Dnia 24 czerwca burmistrz Augustowa Mirosław Karolczuk został skierowany do odbycia kwarantanny. Okazało się, że 17 czerwca uczestniczył w posiedzeniu Lokalnej Grupy Rybackiej, na którym obecny był również zakażony koronawirusem wójt Gib, Robert Bagiński. W związku z zaistniałą sytuacją Sanepid, ze względów bezpieczeństwa, podjął decyzję o przebadaniu Mirosława Karolczuka na obecność Covid-19.

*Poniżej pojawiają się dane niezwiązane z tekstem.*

(** * Peripheral6: the PCA9685 servo driver of [src/i2c/pca9685.py]

    A shallow embedding of the two classes of the script, [MCP2221A] and
    [PCA9685], and of the register traffic they produce.

    - Python integers are [Z]; [&], [|], [~], [>>] are [Z.land], [Z.lor],
      [Z.lnot], [Z.shiftr] (both sides use the infinite two's complement
      reading of negative numbers).
    - Python floats are IEEE binary64, i.e. Rocq's primitive [float].
    - Every method runs in a small exception-and-trace monad.  The only
      effects of the script are the child processes it starts with
      [subprocess.run] (i2cdetect, i2cset, i2cget) and [time.sleep]; each is
      recorded as an [event], in program order.  What a child process answers
      is not decided by the script: it is supplied by a [world], a function
      of the events issued so far.  [logging.debug] calls are not modelled
      (their arguments are always formattable). *)

From Stdlib Require Import ZArith List Lia Bool QArith.
From Stdlib Require Import Floats.PrimFloat Floats.FloatOps Floats.SpecFloat.
From Stdlib Require String Ascii DecimalString HexadecimalString.
From Stdlib Require DecimalZ HexadecimalZ DecimalPos HexadecimalPos.
Import ListNotations.
Import String.StringSyntax Ascii.AsciiSyntax.

Delimit Scope char_scope with char.
Delimit Scope string_scope with string.

#[local] Set Warnings "-inexact-float".
#[local] Open Scope Z_scope.

(** ** Python values *)

(** The exceptions that the modelled code paths can raise. *)
Inductive exn : Type :=
| OSError              (* subprocess.run could not start the tool *)
| UnicodeDecodeError   (* ret.stdout.decode(encoding="utf-8") *)
| ValueError           (* int(text, 16); math.floor(nan) *)
| ZeroDivisionError    (* float division by 0.0 *)
| OverflowError.       (* float(huge int); math.floor(inf) *)

Inductive result (A : Type) : Type :=
| Ok (a : A)
| Raise (e : exn).
Arguments Ok {A} a.
Arguments Raise {A} e.

(** [float(n)] for a Python int [n]: the nearest binary64 value, ties to
    even, and [OverflowError] when [n] is too large for a float. *)
Definition float_of_int (n : Z) : result float :=
  let x := SF2Prim (binary_normalize prec emax n 0 false) in
  if is_infinity x then Raise OverflowError else Ok x.

(** [x / y] on floats: Python raises on a zero divisor instead of returning
    an infinity or a nan. *)
Definition float_div (x y : float) : result float :=
  if (y =? 0)%float then Raise ZeroDivisionError else Ok (x / y)%float.

(** [int(math.floor(x))]: the largest integer below or equal to [x];
    [Z.shiftl] by a negative amount is the flooring right shift. *)
Definition math_floor (x : float) : result Z :=
  match Prim2SF x with
  | S754_zero _ => Ok 0
  | S754_finite s m e => Ok (Z.shiftl (if s then Z.neg m else Z.pos m) e)
  | S754_infinity _ => Raise OverflowError
  | S754_nan => Raise ValueError
  end.

(** The exact rational value of a finite float (used to read the argument of
    [time.sleep] as a duration). *)
Definition float_to_Q (x : float) : option Q :=
  match Prim2SF x with
  | S754_zero _ => Some 0%Q
  | S754_finite s m e =>
      let n := if s then Z.neg m else Z.pos m in
      Some (if 0 <=? e then inject_Z (n * 2 ^ e)
            else Qmake n (Z.to_pos (2 ^ (- e))))
  | _ => None
  end.

(** ** Effects: child processes and sleeps *)

(** One entry per effect.  The first four are the command lines handed to
    [subprocess.run], with the numbers that the script formats into them. *)
Inductive event : Type :=
| I2cDetect (bus addr : Z)              (* i2cdetect -y bus addr addr *)
| I2cSetRaw (bus addr raw : Z)          (* i2cset -y bus addr raw *)
| I2cSet (bus addr reg regval : Z)      (* i2cset -y bus addr reg regval *)
| I2cGet (bus addr reg : Z)             (* i2cget -y bus addr reg *)
| Sleep (secs : float).                 (* time.sleep(secs) *)

(** What the script can observe of the captured standard output: whether it
    decodes as UTF-8, and, if so, what [int(text, 16)] makes of the text
    ([None]: not a base-16 literal, a [ValueError]). *)
Inductive stdout : Type :=
| Undecodable
| Text (as_hex : option Z).

(** The outcome of one [subprocess.run(cmd, capture_output=True)].  There is
    no [check=True]: a non-zero return code is an ordinary completion. *)
Inductive process : Type :=
| NotStarted
| Completed (returncode : Z) (out : stdout).

(** The environment: given all events up to and including the command just
    issued, the outcome of that command. *)
Definition world : Type := list event -> process.

(** Computations: read the world, extend the trace, return or raise. *)
Definition io (A : Type) : Type := world -> list event -> result A * list event.

Definition ret {A : Type} (a : A) : io A := fun _ tr => (Ok a, tr).

Definition raise {A : Type} (e : exn) : io A := fun _ tr => (Raise e, tr).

„Pan burmistrz Karolczuk obecnie czuje się bardzo dobrze. Pracuje zdalnie, ponieważ do czasu otrzymania wyniku testu na koronawirusa musi przebywać na kwarantannie. Wynik testu będzie prawdopodobnie za dwa dni. Jeżeli okaże się negatywny, wtedy kwarantanna zostanie z pana burmistrza zdjęta” – poinformował nas Filip Chodkiewicz, zastępca augustowskiego włodarza.
„Urząd Miasta pracuje normalnie. Mamy bardzo zaostrzony reżim sanitarny i szczegółowo opracowane procedury, np. kontakt między pracownikami odbywa się częściej telefoniczne niż osobiście oraz bezwzględnie obowiązuje nakaz noszenia maseczek” – dodaje pan Chodkiewicz.